Both hands were used to sweep across both sides of the head, repeated 30 times. Na fa (grasping technique) was used to stimulate Jianjing (GB21), Fengchi, and the Wujing (five meridian) regions located on the inner finger tips. Each point was stimulated for 3 minutes in total. Each patient was then guided to a supine position and the abdomen was massaged using mo fa (palm rubbing technique), first in a clockwise and then counter-clockwise direction for 3 minutes. Finger pressure was then applied to Qihai (CV6), Zhongwan (CV12), and Guanyuan (CV4) for 2 minutes each.


The patient was moved to a prone position and gun fa (rolling technique) was used to massage over Pishu (BL20), Ganshu (BL18), Mingmen (GV4), and Shenshu (BL23) for 5 minutes each. Finally, tui fa (palm pushing technique) was used to massage along the spine to the caudal vertebrae, repeated 7 times. Each course of treatment lasted one week, and a total of three courses were administered.

Results Overall, the authors and researchers at the Healthcare Medicine Institute find the protocols sufficient to warrant conclusions with the caveat that the addition of needling ST36 in the combined therapy group introduces an additional variable. Outcome measures for the study included the PSQI (Pittsburgh Sleep Quality Index) and improvements in sleep duration and quality. The PSQI is a 7-item scale rating sleep symptoms, including subjective sleep quality, sleep latency, sleep duration, habitual sleep efficiency, sleep disturbances, and medication use. Each item is rated from 0–3, with higher scores indicative of more severe sleep disturbances.


Mean pre-treatment PSQI scores were 15.5 in the acupuncture monotherapy group and 15.9 in the combined therapy group. Following treatment, scores were reduced to 7.9 and 5.4 respectively. Both groups experienced improvements, but these were significantly greater in the combined therapy group (p<0.05). To calculate improvements in sleep duration and quality, the following criteria were applied:

  • Patients experiencing >6 hours of deep sleep per night and sufficient daytime energy, with improvements maintained for >5 months, were classified as recovered.
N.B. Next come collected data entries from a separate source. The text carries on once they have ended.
Definition seedEvents (uuid : nat → string) (now : Z) : list Obj :=
  let sz := "?w=600&h=400&fit=crop" in
  list_to_map <$>
  [ [("id", JStr (uuid 6%nat)); ("title", JStr "GroupTherapy Sessions Vol. 1");
     ("slug", JStr "grouptherapy-sessions-vol-1"); ("venue", JStr "Warehouse 23");
     ("city", JStr "London"); ("country", JStr "UK");
     ("date", JDate (now + 7 * 24 * 60 * 60 * 1000));
     ("imageUrl", img "1540039155733-5bb30b53aa14" sz);
     ("ticketPrice", JStr "25"); ("published", JBool true);
     ("featured", JBool true); ("createdAt", JDate now)];
    [("id", JStr (uuid 7%nat)); ("title", JStr "Summer Festival 2024");
     ("slug", JStr "summer-festival-2024"); ("venue", JStr "Victoria Park");
     ("city", JStr "Manchester"); ("country", JStr "UK");
     ("date", JDate (now + 14 * 24 * 60 * 60 * 1000));
     ("imageUrl", img "1459749411175-04bf5292ceea" sz);
     ("ticketPrice", JStr "45"); ("published", JBool true);
     ("featured", JBool false); ("createdAt", JDate now)] ].

Definition seedPosts (uuid : nat → string) (now : Z) : list Obj :=
  let sz := "?w=800&h=400&fit=crop" in
  list_to_map <$>
  [ [("id", JStr (uuid 8%nat));
     ("title", JStr "GroupTherapy Announces Summer Festival 2024 Lineup");
     ("slug", JStr "summer-festival-2024-lineup");
     ("excerpt", JStr "Get ready for the biggest GroupTherapy event yet!");
     ("coverUrl", img "1459749411175-04bf5292ceea" sz);
     ("category", JStr "events"); ("published", JBool true);
     ("featured", JBool true); ("publishedAt", JDate 1709251200000);
     ("authorName", JStr "GroupTherapy Team"); ("createdAt", JDate now)];
    [("id", JStr (uuid 9%nat));
     ("title", JStr "Luna Wave Drops New Album 'Midnight Sessions'");
     ("slug", JStr "luna-wave-midnight-sessions");
     ("excerpt", JStr "After two years in the making, Luna Wave delivers her most ambitious project to date.");
     ("coverUrl", img "1493225457124-a3eb161ffa5f" sz);
     ("category", JStr "releases"); ("published", JBool true);
     ("featured", JBool false); ("publishedAt", JDate 1709078400000);
     ("authorName", JStr "Sarah Chen"); ("createdAt", JDate now)] ].

Definition seedShows (uuid : nat → string) (now : Z) : list Obj :=
  list_to_map <$>
  [ [("id", JStr (uuid 10%nat)); ("title", JStr "Morning Therapy");
     ("slug", JStr "morning-therapy"); ("hostName", JStr "DJ Luna");
     ("description", JStr "Wake up with the smoothest electronic beats");
     ("dayOfWeek", JNum 1); ("startTime", JStr "07:00"); ("endTime", JStr "10:00");
     ("timezone", JStr "UTC"); ("published", JBool true); ("isLive", JBool false);
     ("createdAt", JDate now)];
    [("id", JStr (uuid 11%nat)); ("title", JStr "Peak Time Sessions");
     ("slug", JStr "peak-time-sessions"); ("hostName", JStr "Neon Pulse");
     ("description", JStr "High-energy techno and house");
     ("dayOfWeek", JNum 2); ("startTime", JStr "20:00"); ("endTime", JStr "23:00");
     ("timezone", JStr "UTC"); ("published", JBool true); ("isLive", JBool true);
     ("createdAt", JDate now)] ].

(** [items.forEach(x => this.table.set(x.id, x))]. The [id] of a seed
    record is a string, so the key is that string. *)
Definition set_each (items : list Obj) (m : JsMap Obj) : JsMap Obj :=
  fold_left (λ m x, match prop x "id" with
                    | JStr id => Map_set id x m
                    | _ => m
                    end) items m.

Definition seedData (uuid : nat → string) (now : Z) (st : t) : t :=
  let st := set_coll Artist (set_each (seedArtists uuid now)) st in
  let st := set_coll Release (set_each (seedReleases uuid now)) st in
  let st := set_coll Event (set_each (seedEvents uuid now)) st in
  let st := set_coll Post (set_each (seedPosts uuid now)) st in
  set_coll RadioShow (set_each (seedShows uuid now)) st.

(** [new MemStorage()] *)
Definition new (uuid : nat → string) (now : Z) : t := seedData uuid now empty.

Definition updateRelease := update Release.
Definition getAllReleases := getAll Release.
Definition getAllEvents := getAll Event.
Definition getAllPosts := getAll Post.
Definition getAllContacts := getAll Contact.
Definition getAllArtists := getAll Artist.
Definition getAllRadioShows := getAll RadioShow.
Definition getAllPlaylists := getAll Playlist.
Definition getAllVideos := getAll Video.

End MemStorage.

(** ** [class DatabaseStorage implements IStorage] (db-storage.ts)

    A table is the list of its rows; [select ... where c] keeps the rows
    that satisfy [c], and [result[0]] is the head of that list. No query
    of the class has an [ORDER BY]: the order in which a select returns
    the rows is not fixed by the code. The list keeps the rows in the
    order of their insertion, an updated row in its place, as one order
    among the possible ones; what is proved of a listing after writes is
    proved up to the order of the rows. The
    tables [users], [radio_settings], [page_views], [play_counts] and
    [radio_listeners] are left out: the methods on them read and write no
    other table. *)
Module DatabaseStorage.

Record t := {
  adminUsers : list AdminUser;
  loginAttempts : list LoginAttempt;
  sessions : list Session;
  releases : list Obj;
  events : list Obj;
  posts : list Obj;
  contacts : list Obj;
  artists : list Obj;
  radioShows : list Obj;
  playlists : list Obj;
  videos : list Obj
}.

Definition empty : t :=
  {| adminUsers := []; loginAttempts := []; sessions := []; releases := [];
     events := []; posts := []; contacts := []; artists := [];
     radioShows := []; playlists := []; videos := [] |}.

Definition set_adminUsers (f : list AdminUser → list AdminUser) (st : t) : t :=
  {| adminUsers := f (adminUsers st); loginAttempts := loginAttempts st;
     sessions := sessions st;
     releases := releases st; events := events st; posts := posts st;
     contacts := contacts st; artists := artists st;
     radioShows := radioShows st; playlists := playlists st;
     videos := videos st |}.

Definition set_loginAttempts (f : list LoginAttempt → list LoginAttempt) (st : t) : t :=
  {| adminUsers := adminUsers st; loginAttempts := f (loginAttempts st);
     sessions := sessions st;
     releases := releases st; events := events st; posts := posts st;
     contacts := contacts st; artists := artists st;
     radioShows := radioShows st; playlists := playlists st;
     videos := videos st |}.

Definition set_sessions (f : list Session → list Session) (st : t) : t :=
  {| adminUsers := adminUsers st; loginAttempts := loginAttempts st;
     sessions := f (sessions st);
     releases := releases st; events := events st; posts := posts st;
     contacts := contacts st; artists := artists st;
     radioShows := radioShows st; playlists := playlists st;
     videos := videos st |}.

Definition coll (e : Entity) (st : t) : list Obj :=
  match e with
  | Release => releases st
  | Event => events st
  | Post => posts st
  | Contact => contacts st
  | Artist => artists st
  | RadioShow => radioShows st
  | Playlist => playlists st
  | Video => videos st
  end.

Definition set_coll (e : Entity) (f : list Obj → list Obj) (st : t) : t :=
  let on e' m := if decide (e' = e) then f m else m in
  {| adminUsers := adminUsers st; loginAttempts := loginAttempts st;
     sessions := sessions st;
     releases := on Release (releases st); events := on Event (events st);
     posts := on Post (posts st); contacts := on Contact (contacts st);
     artists := on Artist (artists st);
     radioShows := on RadioShow (radioShows st);
     playlists := on Playlist (playlists st);
     videos := on Video (videos st) |}.

(** *** Admin users *)

Definition getAdminUserByUsername (username : string) : M t (option AdminUser) :=
  result <- gets (λ st, List.filter (λ r, bool_decide (au_username r = username))
                                    (adminUsers st));;
  ret (head result).
(** The engine: the matched route runs its chain; no route answers 404. *)
Definition handleHTTPRequest (r : Request) : M unit :=
  match find_route main r with
  | Some (rt, ps) => gin.Next {| gin.Request := r; gin.Params := ps |} (handlers rt)
  | None =>
      s ← get;
      with_writer {| Status := http.StatusNotFound; HeaderMap := HeaderMap (writer s);
                     Written := Text "404 page not found" |}
  end.

Definition fresh (wd : World) : State :=
  {| world := wd;
     writer := {| Status := http.StatusOK; HeaderMap := ∅; Written := NoBody |};
     index := -1;
     calls := [] |}.

Definition ServeHTTP (wd : World) (r : Request) : State :=
  snd (handleHTTPRequest r (fresh wd)).

End Server.

(** ** generate-signed-url.js *)

Module generate_signed_url.

(** [`${method}:${filename || ''}:${expires}`], signed with HMAC-SHA256 and
    rendered by [digest('hex')]. *)
Definition signature (secretKey method : string) (filename : option string) (expires : Z) : string :=
  let data := method +:+ ":" +:+ default EmptyString filename +:+ ":" +:+ strconv.FormatInt expires in
  hex.EncodeToString (hmac.Sum (bytes secretKey) (bytes data)).

(** [generateSignedUrl], with [Math.floor(Date.now() / 1000)] passed in. *)
Definition generateSignedUrl (secretKey baseUrl : string) (nowSeconds : Z)
    (method : string) (filename : option string) (validForSeconds : Z) : string :=
  let expires := nowSeconds + validForSeconds in
  let sig := signature secretKey method filename expires in
  match filename with
  | Some (String c f) =>
      baseUrl +:+ "/images/" +:+ String c f +:+ "?expires=" +:+ strconv.FormatInt expires
        +:+ "&signature=" +:+ sig
  | _ => baseUrl +:+ "/images?expires=" +:+ strconv.FormatInt expires +:+ "&signature=" +:+ sig
  end.
(** * bldb-ncbi-downloader: accession extraction, efetch query construction
      and retrying fetch

    A shallow embedding of [bldb_ncbi_downloader.py].  A Python [str] is a
    sequence of Unicode code points, [bytes] a sequence of octets; both are
    lists of [N].  A function that can raise returns in [py]; the network
    and the console are an explicit world.

    The functions of the Python standard library that the program calls are
    embedded next to the program's own, statement by statement, from
    CPython 3.11: [str.split], [re.findall] on the program's pattern, and
    [urllib.parse.parse_qs] with its default arguments (only [&] separates
    the pieces, as in every CPython since 3.10), and [time.sleep] with the
    exceptions it raises for a delay it refuses.  The state that [re] and
    [urllib.parse] keep between calls is passed along in a second
    embedding of the extractor, [Stateful]. *)

From Stdlib Require Import ZArith NArith List String Ascii Bool Lia Floats.
From stdpp Require Import base option list countable gmap.
Import ListNotations.

Local Open Scope N_scope.
Local Open Scope list_scope.

(** ** Python strings *)

Module PyStr.

Definition char := N.
Definition pystr := list char.
Definition bytes := list N.

(** A source-code literal (ASCII text between quotes). *)
Definition lit (s : string) : pystr :=
  List.map N_of_ascii (list_ascii_of_string s).

Definition dquote : char := 34.   (* the double-quote character *)
Definition qmark : char := 63.    (* ? *)
Definition ampersand : char := 38.
Definition equals : char := 61.
Definition plus : char := 43.
Definition space : char := 32.
Definition percent : char := 37.
Definition newline : char := 10.
Definition dot : char := 46.

(** Truthiness of a [str]: the empty string is falsy. *)
Definition truthy (s : pystr) : bool :=
  match s with [] => false | _ :: _ => true end.

(** Truthiness of an [Optional[str]]: [None] and the empty string are falsy. *)
Definition truthy_opt (o : option pystr) : bool :=
  match o with None => false | Some s => truthy s end.

(** [c in s] for a one-character [c]. *)
Fixpoint contains (c : char) (s : pystr) : bool :=
  match s with
  | [] => false
  | x :: s' => if x =? c then true else contains c s'
  end.

(** [s.split(sep)] for a one-character separator: always at least one piece. *)
Fixpoint split (sep : char) (s : pystr) : list pystr :=
  match s with
  | [] => [[]]
  | x :: s' =>
      if x =? sep then [] :: split sep s'
      else match split sep s' with
           | p :: ps => (x :: p) :: ps
           | [] => [[x]]
           end
  end.

(** [s.split(sep, 1)]: one piece when [sep] does not occur, else the text
    before the first [sep] and the text after it. *)
Fixpoint split1 (sep : char) (s : pystr) : list pystr :=
  match s with
  | [] => [[]]
  | x :: s' =>
      if x =? sep then [[]; s']
      else match split1 sep s' with
           | p :: ps => (x :: p) :: ps
           | [] => [[x]]
           end
  end.

(** The longest prefix of [s] without the character [q], and the rest. *)
Fixpoint span_not (q : char) (s : pystr) : pystr * pystr :=
  match s with
  | [] => ([], [])
  | c :: s' =>
      if c =? q then ([], s)
      else let (run, rest) := span_not q s' in (c :: run, rest)
  end.

(** [s.replace(a, b)] for one-character [a] and [b]. *)
Definition replace (a b : char) (s : pystr) : pystr :=
  List.map (fun x => if x =? a then b else x) s.

(** [sep.join(pieces)]. *)
Fixpoint join (sep : char) (pieces : list pystr) : pystr :=
  match pieces with
  | [] => []
  | [p] => p
  | p :: ps => p ++ sep :: join sep ps
  end.

End PyStr.
Import PyStr.

(** ** Exceptions *)

Inductive exn :=
| IndexError
| ValueError
| ConnectionError (msg : pystr)
| OtherException (msg : pystr).

Inductive py (A : Type) :=
| Returns (a : A)
| Raises (e : exn).
Arguments Returns {A} a.
Arguments Raises {A} e.

Definition py_bind {A B} (m : py A) (k : A -> py B) : py B :=
  match m with
  | Returns a => k a
  | Raises e => Raises e
  end.

Notation "'do' x <- m ; k" := (py_bind m (fun x => k))
  (at level 10, x name, m at level 100, k at level 200).
Notation "'do' ' pat <- m ; k" := (py_bind m (fun x => match x with pat => k end))
  (at level 10, pat pattern, m at level 100, k at level 200).

(** [xs[0]] *)
Definition index0 {A} (xs : list A) : py A :=
  match xs with
  | x :: _ => Returns x
  | [] => Raises IndexError
  end.

(** [a, b = xs] *)
Definition unpack2 {A} (xs : list A) : py (A * A) :=
  match xs with
  | [a; b] => Returns (a, b)
  | _ => Raises ValueError
  end.

(** ** The data model *)

Record Accession := {
  accession : pystr;
  from_position : option pystr;
  to_position : option pystr;
  strand : option pystr
}.

(** ** build_efetch_url *)

Definition base_url : pystr :=
  lit "https://eutils.ncbi.nlm.nih.gov/entrez/eutils/efetch.fcgi".

(** An f-string hole filled with an [Optional[str]]; the program only
    formats a qualifier after testing it truthy, where it is a [str]. *)
Definition fmt (o : option pystr) : pystr :=
  match o with Some s => s | None => lit "None" end.

Definition build_efetch_url (accession : pystr)
    (from_position to_position strand : option pystr) : pystr :=
  let efetch_url :=
    base_url ++ lit "?db=nuccore&id=" ++ accession ++ lit "&rettype=fasta&retmode=text" in
  let efetch_url :=
    if truthy_opt from_position && truthy_opt to_position
    then efetch_url ++ lit "&seq_start=" ++ fmt from_position
                    ++ lit "&seq_stop=" ++ fmt to_position
    else efetch_url in
  let efetch_url :=
    if truthy_opt strand
    then efetch_url ++ lit "&strand=" ++ fmt strand
    else efetch_url in
  efetch_url.

(** ** The regular expression of the program

    [accession_pattern] is a fixed text followed by one group: one or more
    characters other than the double quote.
    In the fixed text every character stands for itself except the dots,
    which are not escaped: each matches any character but a newline.  The
    group is greedy and nothing follows it, so where the fixed text matches
    the group is the longest run of characters other than the double quote,
    and the match fails when that run is empty. *)

Module Re.

Inductive atom :=
| Chr (c : char)
| AnyButNewline.

Definition compile_text (text : string) : list atom :=
  List.map (fun c => if c =? dot then AnyButNewline else Chr c) (lit text).

Definition atom_matches (a : atom) (c : char) : bool :=
  match a with
  | Chr x => c =? x
  | AnyButNewline => negb (c =? newline)
  end.

(** Match the atoms at the start of [s]; the text left after them. *)
Fixpoint match_atoms (p : list atom) (s : pystr) : option pystr :=
  match p with
  | [] => Some s
  | a :: p' =>
      match s with
      | [] => None
      | c :: s' => if atom_matches a c then match_atoms p' s' else None
      end
  end.

Definition accession_pattern_text : list atom :=
  compile_text "http://www.ncbi.nlm.nih.gov/nuccore/".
  • For patients experiencing 4–6 hours of sleep per night, with improved deep sleep and daytime energy, the treatment was classified as markedly effective.

  • For patients experiencing improved symptoms, but whose sleep duration was still <3 hours, the treatment was classified as effective.

  • For patients experiencing no improvement in symptoms, the treatment was classified as ineffective.


The recovered, markedly effective, and effective rates were added together to calculate the total improvement rate. In the acupuncture monotherapy group, there were 7 recovered, 10 markedly effective, 12 effective, and 11 ineffective cases, yielding a total improvement rate of 72.5%. In the combined therapy group, there were 12 recovered, 15 markedly effective, 10 effective, and 3 ineffective cases, yielding a total improvement rate of 92.5%. Improvements were significantly greater in the combined therapy group (p<0.05). The outcomes of this study indicate that acupuncture provides an effective treatment for insomnia and its effects can be greatly enhanced by the addition of tuina massage.

Reference: Wang Zhihua (2019) “Clinical observation of acupuncture and massage in stomach and spleen disharmony insomnia” China’s Naturopathy Vol. 27(3) pp. 21-22.